§ **Data to use**:
Lemma Capture_shape fuel item w :
  Forall (fun e => is_link_event e = false)
         (outcome_log (Capture E c fuel item w)) \/
  exists pre resp base doc w1,
    Forall (fun e => is_link_event e = false) pre /\
    Capture E c fuel item w =
    append_log (prepend_log pre (Capture_links E c fuel item resp base doc w1))
               [EvBodyClose resp].
Proof.
  assert (Forall (fun e => is_link_event e = false)
                 (outcome_log (Capture_request E item w))) as Hrq.
  { pose proof (Capture_request_silent item w) as H. unfold log_only in H.
    destruct (Capture_request E item w); cbn [outcome_log];
      try constructor; eapply Forall_impl; eauto; intros ? []. }
  assert (forall req w0,
            Forall (fun e => is_link_event e = false)
                   (outcome_log (executeGET E c fuel item req w0))) as Hget.
  { intros req w0. pose proof (executeGET_fetch_events E c fuel item req w0) as H.
    unfold log_only in H.
    destruct (executeGET E c fuel item req w0); cbn [outcome_log];
      try constructor; eapply Forall_impl; eauto using is_fetch_not_link. }
  unfold Capture, Capture_scrape, Capture_document, bind, defer, logWarning,
    logCrawlSuccess, Body_Close, emit, panic, ret, deref, get_world.
  rewrite ?deleteTempFile_run.
  repeat (inner_case; wsimpl; rewrite ?deleteTempFile_run).
  all: cbn [outcome_log] in Hrq;
    try match goal with
        | H : executeGET _ _ _ _ ?req ?w0 = _ |- _ =>
            specialize (Hget req w0); rewrite H in Hget;
            cbn [outcome_log] in Hget
        end.
  all: cbn [app]; rewrite ?app_nil_r, <- ?app_assoc; cbn [app].
  all: try first
    [ match goal with
      | H : Capture_links _ _ _ _ ?r ?b ?d ?w' = OutOfFuel |- _ =>
          right; exists [], r, b, d, w';
          split; [constructor|rewrite H; reflexivity]
      | H : Capture_links _ _ _ _ ?r ?b ?d ?w' = _ |- _ =>
          right; eexists _, r, b, d, w';
          split;
          [|rewrite H; cbn [prepend_log append_log]; f_equal; peel];
          not_link
      end
    | left; not_link ].
Qed.

Lemma outcome_log_wrap {A} pre (o : Outcome A) l :
  outcome_log (append_log (prepend_log pre o) l) =
  match o with
  | OutOfFuel => []
  | _ => (pre ++ outcome_log o) ++ l
  end.
Proof. destruct o; reflexivity. Qed.

Lemma Capture_asset_stage_no_outlinks fuel item resp base doc w :
  Forall (fun e => is_outlink_event e = false)
         (outcome_log (Capture_asset_stage E c fuel item resp base doc w)).
Proof.
  unfold Capture_asset_stage.
  destruct (extractAssets E base doc) as [assets|err].
  - assert (respects (log_only (fun e => is_outlink_event e = false))
                     (Capture_assets E c fuel item resp assets)) as H.
    { unfold Capture_assets.
      respects_struct_with
        ltac:(eapply respects_log_only_weaken;
              [|apply Capture_assets_loop_events]; intros ev [_ Hev];
              exact Hev).
      respects_leaf. repeat constructor. }
    specialize (H w). unfold log_only in H.
    destruct (Capture_assets E c fuel item resp assets w);
      cbn [prepend_log outcome_log app]; repeat constructor; exact H.
  - cbn. repeat constructor.
Qed.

§ **Description of the task**:
Retype the lines above, keeping every character.

§ **Solved exercise**:
Lemma Capture_shape fuel item w :
  Forall (fun e => is_link_event e = false)
         (outcome_log (Capture E c fuel item w)) \/
  exists pre resp base doc w1,
    Forall (fun e => is_link_event e = false) pre /\
    Capture E c fuel item w =
    append_log (prepend_log pre (Capture_links E c fuel item resp base doc w1))
               [EvBodyClose resp].
Proof.
  assert (Forall (fun e => is_link_event e = false)
                 (outcome_log (Capture_request E item w))) as Hrq.
  { pose proof (Capture_request_silent item w) as H. unfold log_only in H.
    destruct (Capture_request E item w); cbn [outcome_log];
      try constructor; eapply Forall_impl; eauto; intros ? []. }
  assert (forall req w0,
            Forall (fun e => is_link_event e = false)
                   (outcome_log (executeGET E c fuel item req w0))) as Hget.
  { intros req w0. pose proof (executeGET_fetch_events E c fuel item req w0) as H.
    unfold log_only in H.
    destruct (executeGET E c fuel item req w0); cbn [outcome_log];
      try constructor; eapply Forall_impl; eauto using is_fetch_not_link. }
  unfold Capture, Capture_scrape, Capture_document, bind, defer, logWarning,
    logCrawlSuccess, Body_Close, emit, panic, ret, deref, get_world.
  rewrite ?deleteTempFile_run.
  repeat (inner_case; wsimpl; rewrite ?deleteTempFile_run).
  all: cbn [outcome_log] in Hrq;
    try match goal with
        | H : executeGET _ _ _ _ ?req ?w0 = _ |- _ =>
            specialize (Hget req w0); rewrite H in Hget;
            cbn [outcome_log] in Hget
        end.
  all: cbn [app]; rewrite ?app_nil_r, <- ?app_assoc; cbn [app].
  all: try first
    [ match goal with
      | H : Capture_links _ _ _ _ ?r ?b ?d ?w' = OutOfFuel |- _ =>
          right; exists [], r, b, d, w';
          split; [constructor|rewrite H; reflexivity]
      | H : Capture_links _ _ _ _ ?r ?b ?d ?w' = _ |- _ =>
          right; eexists _, r, b, d, w';
          split;
          [|rewrite H; cbn [prepend_log append_log]; f_equal; peel];
          not_link
      end
    | left; not_link ].
Qed.

Lemma outcome_log_wrap {A} pre (o : Outcome A) l :
  outcome_log (append_log (prepend_log pre o) l) =
  match o with
  | OutOfFuel => []
  | _ => (pre ++ outcome_log o) ++ l
  end.
Proof. destruct o; reflexivity. Qed.

Lemma Capture_asset_stage_no_outlinks fuel item resp base doc w :
  Forall (fun e => is_outlink_event e = false)
         (outcome_log (Capture_asset_stage E c fuel item resp base doc w)).
Proof.
  unfold Capture_asset_stage.
  destruct (extractAssets E base doc) as [assets|err].
  - assert (respects (log_only (fun e => is_outlink_event e = false))
                     (Capture_assets E c fuel item resp assets)) as H.
    { unfold Capture_assets.
      respects_struct_with
        ltac:(eapply respects_log_only_weaken;
              [|apply Capture_assets_loop_events]; intros ev [_ Hev];
              exact Hev).
      respects_leaf. repeat constructor. }
    specialize (H w). unfold log_only in H.
    destruct (Capture_assets E c fuel item resp assets w);
      cbn [prepend_log outcome_log app]; repeat constructor; exact H.
  - cbn. repeat constructor.
Qed.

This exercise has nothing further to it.